BIZ-MACYS-6-SE

The Macy's downtown Seattle store has a long history, dating back to 1928 when it was built as a Bon Marché store at a cost of $5 million. It closed in February 2020. Now the building, primarily occupied by Amazon offices, has been sold to new investors.

SEATTLE — An investment group and real estate firm together will pay nearly $600 million for Seattle’s storied downtown Macy’s building, today dominated by six floors of Amazon offices.

Investment firm KKR and Seattle-based commercial real estate firm Urban Renaissance Group announced the deal Thursday. A source close to the deal said the building, at Third Avenue and Pine Street, sold for about $580 million; records of the sale were not immediately available from the county.

Macy’s closed its downtown store early last year.

The sale of the historic building comes as downtown has been hard hit by the pandemic and a vast shift to remote work. Before COVID-19, downtown accounted for more than half of the city’s jobs and tax revenues. Online retailers like Amazon have also decimated brick-and-mortar retail businesses.

Amazon said it will continue leasing those six floors, enough space for about 2,000 employees.
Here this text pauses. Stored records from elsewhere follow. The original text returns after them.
Lemma LastIndexByte_absent (s : string) (c : ascii) :
  CountByte s c = 0 -> LastIndexByte s c = -1.
Proof.
  induction s as [|a s IH]; simpl; [reflexivity|].
  pose proof (CountByte_nonneg s c).
  destruct (Ascii.eqb a c); intros Hc; [lia|].
  now rewrite IH by lia.
Qed.

(** The last [c] of [a ++ c :: b] is right after [a] when [b] has none. *)
Lemma LastIndexByte_last (a b : string) (c : ascii) :
  CountByte b c = 0 -> LastIndexByte (a +:+ String c b) c = len a.
Proof.
  intros Hb. induction a as [|x a IH]; simpl.
  - now rewrite (LastIndexByte_absent b c Hb), Ascii.eqb_refl.
  - rewrite IH, len_cons. pose proof (len_nonneg a).
    destruct (0 <=? len a) eqn:L; [reflexivity | apply Z.leb_gt in L; lia].
Qed.

Lemma unescape_scan_plain (mode : encoding) (s : string) (n : Z) :
  encoding_eqb mode encodeQueryComponent = false ->
  all (plain mode) s = true ->
  unescape_scan s mode n false = Ok (n, false).
Proof.
  intros Hq. induction s as [|c s IH]; simpl; [reflexivity|].
  intros Hc. apply andb_prop in Hc as [Hc Hs].
  unfold plain in Hc. apply andb_prop in Hc as [Hpct Hhost].
  apply negb_true_iff in Hpct, Hhost. rewrite Hpct, Hhost, Hq.
  destruct (Ascii.eqb c "+"); now apply IH.
Qed.

Lemma unescape_plain (mode : encoding) (s : string) :
  encoding_eqb mode encodeQueryComponent = false ->
  all (plain mode) s = true ->
  unescape s mode = Ok s.
Proof.
  intros Hq Hs. unfold unescape.
  now rewrite (unescape_scan_plain mode s 0 Hq Hs).
Qed.

Lemma escape_count_unreserved (mode : encoding) (s : string) :
  all (fun c => negb (shouldEscape c mode)) s = true ->
  escape_count s mode = (0, 0).
Proof.
  induction s as [|c s IH]; simpl; [reflexivity|].
  intros Hc. apply andb_prop in Hc as [Hc Hs].
  apply negb_true_iff in Hc. now rewrite (IH Hs), Hc.
Qed.

(** [escape] returns a string that needs no escaping as it is. *)
Lemma escape_unreserved (mode : encoding) (s : string) :
  all (fun c => negb (shouldEscape c mode)) s = true ->
  escape s mode = s.
Proof.
  intros Hs. unfold escape. now rewrite (escape_count_unreserved mode s Hs).
Qed.

(** Facts about single bytes are settled by running through the 256
    values. *)
Ltac each_byte c :=
  destruct c as [[] [] [] [] [] [] [] []]; vm_compute;
  solve [reflexivity | discriminate | intros; discriminate | intros; reflexivity].

Lemma getscheme_loop_tail (raw rest : string) :
  forall (sch : string) (i : Z),
    all scheme_tail sch = true -> 0 < i ->
    getscheme_loop raw (sch +:+ String ":" rest) i
    = Ok (slice_to raw (i + len sch), slice_from raw (i + len sch + 1)).
Proof.
  induction sch as [|c sch IH]; intros i Hs Hi.
  - change (EmptyString +:+ String ":" rest) with (String ":" rest).
    change (len EmptyString) with 0. rewrite Z.add_0_r.
    change (getscheme_loop raw (String ":" rest) i)
      with (if i =? 0 then @Err (string * string) (errorString "missing protocol scheme")
            else Ok (slice_to raw i, slice_from raw (i + 1))).
    destruct (i =? 0) eqn:E; [apply Z.eqb_eq in E; lia | reflexivity].
  - simpl in Hs. apply andb_prop in Hs as [Hc Hs].
    pose proof (len_nonneg sch).
    assert (Hnext : getscheme_loop raw (String c sch +:+ String ":" rest) i
                    = getscheme_loop raw (sch +:+ String ":" rest) (i + 1)).
    { simpl. unfold scheme_tail in Hc.
      destruct (is_lower c || is_upper c); [reflexivity|].
      simpl in Hc. rewrite Hc.
      destruct (i =? 0) eqn:E; [apply Z.eqb_eq in E; lia | reflexivity]. }
    rewrite Hnext, IH by (assumption || lia).
    rewrite len_cons.
    now replace (i + 1 + len sch) with (i + (len sch + 1)) by lia.
Qed.

(** [getscheme] cuts a well-formed scheme off at its colon. *)
Lemma getscheme_scheme (sch rest : string) :
  absolute_url.scheme_ok sch = true ->
  getscheme (sch +:+ String ":" rest) = Ok (sch, rest).
Proof.
  destruct sch as [|c sch]; [discriminate|]. simpl.
  intros Hs. apply andb_prop in Hs as [Hc Hs].
  unfold getscheme. simpl. rewrite Hc.
  rewrite (getscheme_loop_tail _ rest sch 1 Hs) by lia.
  pose proof (slice_to_append (String c sch) (String ":" rest)) as Ht.
  pose proof (slice_from_append_cons (String c sch) rest ":") as Hf.
  rewrite len_cons in Ht, Hf. simpl in Ht, Hf.
  replace (1 + len sch) with (len sch + 1) by lia.
  now rewrite Ht, Hf.
Qed.

Lemma ToLower_nonempty (sch : string) :
  absolute_url.scheme_ok sch = true -> String.eqb (ToLower sch) "" = false.
Proof. destruct sch; [discriminate | reflexivity]. Qed.

Lemma all_digits_all (d : string) : all_digits d = all is_digit d.
Proof. induction d as [|c d IH]; simpl; [reflexivity | now rewrite IH]. Qed.

Lemma host_byte_plain (c : ascii) :
  host_byte c = true -> plain encodeHost c = true.
Proof. each_byte c. Qed.

Lemma digit_plain (c : ascii) : is_digit c = true -> plain encodeHost c = true.
Proof. each_byte c. Qed.

Lemma host_byte_unreserved (c : ascii) :
  host_byte c = true -> negb (shouldEscape c encodeHost) = true.
Proof. each_byte c. Qed.

Lemma digit_unreserved (c : ascii) :
  is_digit c = true -> negb (shouldEscape c encodeHost) = true.
Proof. each_byte c. Qed.

Section Authority.

Variable p : absolute_url.parts.
Hypothesis Hhost : absolute_url.host_ok (absolute_url.host p) = true.
Hypothesis Hport : absolute_url.port_ok (absolute_url.port p) = true.

Lemma host_bytes : all host_byte (absolute_url.host p) = true.
Proof. unfold absolute_url.host_ok in Hhost. now apply andb_prop in Hhost. Qed.

Lemma hostport_cons :
  exists c t, hostport p = String c t /\ host_byte c = true.
Proof.
  unfold hostport. pose proof host_bytes as Hb.
  unfold absolute_url.host_ok in Hhost. apply andb_prop in Hhost as [Hne _].
  destruct (absolute_url.host p) as [|c t]; [discriminate|].
  simpl in Hb. apply andb_prop in Hb as [Hc _].
  exists c. eexists. split; [reflexivity | exact Hc].
Qed.

(** No byte of the authority is outside the host bytes, [:] and digits. *)
Lemma hostport_excluded (x : ascii) :
  host_byte x = false -> Ascii.eqb x ":" = false ->
  CountByte (hostport p) x = 0.
Proof.
  intros Hx Hcolon. unfold hostport. rewrite CountByte_append.
  rewrite (CountByte_excluded host_byte x _ Hx host_bytes).
  destruct (absolute_url.port p) as [d|]; [|reflexivity].
  change (absolute_url.opt ":" (Some d)) with (String ":" d). cbn [CountByte].
  rewrite Ascii.eqb_sym, Hcolon.
  rewrite (CountByte_excluded (fun c => host_byte c || is_digit c) x d).
  - reflexivity.
  - rewrite Hx. simpl. destruct (is_digit x) eqn:E; [|reflexivity].
    revert Hx E. clear. each_byte x.
  - simpl in Hport. eapply all_impl; [|exact Hport].
    intros c Hc. rewrite Hc. apply orb_true_r.
Qed.

Lemma hostport_plain : all (plain encodeHost) (hostport p) = true.
Proof.
  unfold hostport. rewrite all_append.
  rewrite (all_impl _ _ _ host_byte_plain host_bytes).
  destruct (absolute_url.port p) as [d|]; [|reflexivity].
  simpl in *. change (plain encodeHost ":") with true.
  now rewrite (all_impl _ _ _ digit_plain Hport).
Qed.

Lemma hostport_unreserved :
  all (fun c => negb (shouldEscape c encodeHost)) (hostport p) = true.
Proof.
  unfold hostport. rewrite all_append.
  rewrite (all_impl _ _ _ host_byte_unreserved host_bytes).
  destruct (absolute_url.port p) as [d|]; [|reflexivity].
  simpl in *. change (negb (shouldEscape ":" encodeHost)) with true.
  now rewrite (all_impl _ _ _ digit_unreserved Hport).
Qed.

Lemma parseHost_hostport : parseHost (hostport p) = Ok (hostport p).
Proof.
  unfold parseHost.
  destruct hostport_cons as (c & t & Hct & Hc).
  assert (Hbr : HasPrefix (hostport p) "[" = false).
  { rewrite Hct. cbn [HasPrefix].
    destruct (Ascii.eqb_spec "[" c) as [<- | _]; [discriminate Hc | reflexivity]. }
  rewrite Hbr.
  assert (Hp : negb (LastIndexByte (hostport p) ":" =? -1)
               && negb (validOptionalPort
                          (slice_from (hostport p) (LastIndexByte (hostport p) ":")))
               = false).
  { unfold hostport. destruct (absolute_url.port p) as [d|]; simpl absolute_url.opt.
    - assert (Hd : CountByte d ":" = 0).
      { apply (CountByte_excluded is_digit); [reflexivity | exact Hport]. }
      rewrite (LastIndexByte_last _ d ":" Hd), slice_from_append.
      simpl. rewrite all_digits_all. simpl in Hport. rewrite Hport.
      apply andb_false_r.
    - rewrite append_nil_r.
      rewrite LastIndexByte_absent; [reflexivity|].
      apply (CountByte_excluded host_byte); [reflexivity | exact host_bytes]. }
  rewrite Hp. apply unescape_plain; [reflexivity | exact hostport_plain].
Qed.

Lemma parseAuthority_hostport : parseAuthority (hostport p) = Ok (None, hostport p).
Proof.
  unfold parseAuthority.
  rewrite LastIndexByte_absent by (apply hostport_excluded; reflexivity).
  simpl. now rewrite parseHost_hostport.
Qed.

End Authority.

Lemma path_byte_plain (c : ascii) : path_byte c = true -> plain encodePath c = true.
Proof. each_byte c. Qed.

Lemma path_byte_unreserved (c : ascii) :
  path_byte c = true -> negb (shouldEscape c encodePath) = true.
Proof. each_byte c. Qed.

Lemma path_bytes (path : string) :
  absolute_url.path_ok path = true -> all path_byte path = true.
Proof.
  destruct path as [|c t]; [reflexivity|].
  cbn [absolute_url.path_ok all]. intros Hp. apply andb_prop in Hp as [Hc Ht].
  apply Ascii.eqb_eq in Hc. subst c. exact Ht.
Qed.

Lemma path_shape (path : string) :
  absolute_url.path_ok path = true ->
  path = EmptyString \/ exists t, path = String "/" t.
Proof.
  destruct path as [|c t]; [now left|].
  cbn [absolute_url.path_ok]. intros Hp. apply andb_prop in Hp as [Hc _].
  apply Ascii.eqb_eq in Hc. subst c. right. now exists t.
Qed.

(** [setPath] keeps a path of unreserved bytes and sets no [RawPath]. *)
Lemma setPath_unreserved (path : string) :
  absolute_url.path_ok path = true -> setPath path = Ok (path, EmptyString).
Proof.
  intros Hp. apply path_bytes in Hp. unfold setPath.
  rewrite unescape_plain;
    [| reflexivity | exact (all_impl _ _ _ path_byte_plain Hp)].
  rewrite escape_unreserved by exact (all_impl _ _ _ path_byte_unreserved Hp).
  now rewrite String.eqb_refl.
Qed.

Lemma EscapedPath_unreserved (sch host path rq frag : string) (fq : bool) :
  absolute_url.path_ok path = true ->
  EscapedPath (mkURL sch "" None host path "" fq rq frag) = path.
Proof.
  intros Hp. unfold EscapedPath. cbn [RawPath Path].
  change (negb (String.eqb "" "") && validEncodedPath "") with false. cbv iota.
  assert (Hstar : String.eqb path "*" = false).
  { destruct (path_shape path Hp) as [-> | (t & ->)]; reflexivity. }
  rewrite Hstar. apply escape_unreserved.
  exact (all_impl _ _ _ path_byte_unreserved (path_bytes path Hp)).
Qed.

(** The authority ends where the path begins. *)
Lemma split_authority (hp path : string) :
  CountByte hp "/" = 0 -> absolute_url.path_ok path = true ->
  split (hp +:+ path) "/" false = (hp, path).
Proof.
  intros Hhp Hp. unfold split.
  destruct (path_shape path Hp) as [-> | (t & ->)].
  - rewrite append_nil_r.
    now rewrite (proj2 (IndexByte_absent hp "/") Hhp).
  - rewrite (IndexByte_first hp t "/" Hhp). pose proof (len_nonneg hp).
    destruct (len hp <? 0) eqn:L; [apply Z.ltb_lt in L; lia|].
    now rewrite slice_to_append, slice_from_append.
Qed.

(** On a suffix of one byte, only the last byte of the string counts. *)
Lemma HasSuffix_cons (a c x : ascii) (s : string) :
  HasSuffix (String a (String c s)) (String x "")
  = HasSuffix (String c s) (String x "").
Proof.
  unfold HasSuffix, slice_from. change (len (String x "")) with 1.
  rewrite !len_cons. pose proof (len_nonneg s).
  replace (Z.to_nat (len s + 1 + 1 - 1)) with (S (Z.to_nat (len s + 1 - 1))) by lia.
  cbn [drop].
  destruct (1 <=? len s + 1 + 1) eqn:A; [|apply Z.leb_gt in A; lia].
  destruct (1 <=? len s + 1) eqn:B; [|apply Z.leb_gt in B; lia].
  reflexivity.
Qed.

Lemma HasSuffix_append (a : string) (c x : ascii) (s : string) :
  HasSuffix (a +:+ String c s) (String x "") = HasSuffix (String c s) (String x "").
Proof.
  induction a as [|y a IH]; [reflexivity|].
  destruct a as [|z a]; cbn [String.append] in *.
  - apply HasSuffix_cons.
  - now rewrite HasSuffix_cons.
Qed.

Lemma HasSuffix_counted (s : string) (x : ascii) :
  HasSuffix s (String x "") = true -> 1 <= CountByte s x.
Proof.
  induction s as [|c s IH]; [discriminate|].
  destruct s as [|d s].
  - change (HasSuffix (String c "") (String x ""))
      with (String.eqb (String c "") (String x "")).
    intros E. apply String.eqb_eq in E. injection E as ->.
    cbn [CountByte]. rewrite Ascii.eqb_refl. lia.
  - rewrite HasSuffix_cons. intros E. specialize (IH E).
    cbn [CountByte] in *. destruct (Ascii.eqb c x); lia.
Qed.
Despite some tech companies shifting to more remote work, the tech giant said this week it expects employees to return to its offices by the fall.

KKR and Urban Renaissance Group said the lower floors of the Macy’s building will be “designed to accommodate retail flagship stores,” but did not reveal any tenants.

The deal “reflects our mutual confidence in the region and specifically in downtown Seattle, where we look forward to strengthening the heart of Seattle’s retail core,” said Urban Renaissance Group CEO Patrick Callahan in a statement.

The downtown landmark was home to the flagship Bon Marché store for decades, then Bon-Macy’s and Macy’s.

The building will now feature “a timeless façade, a 20,000 sq. ft. rooftop deck, one-of-a-kind interiors, and 15-foot tall ceilings with ornate colonnades and dramatic architectural features that originate from the 1920’s era department stores,” according to KKR and Urban Renaissance Group.

The building’s newest retail iteration — named The Bon Marché Collective — will include spaces for lease from 3,000 square feet to 16,600 square feet and potentially a food hall.

Victrola Coffee, which occupies a space at the corner of Third Avenue and Pine Street, is expected to remain in that space.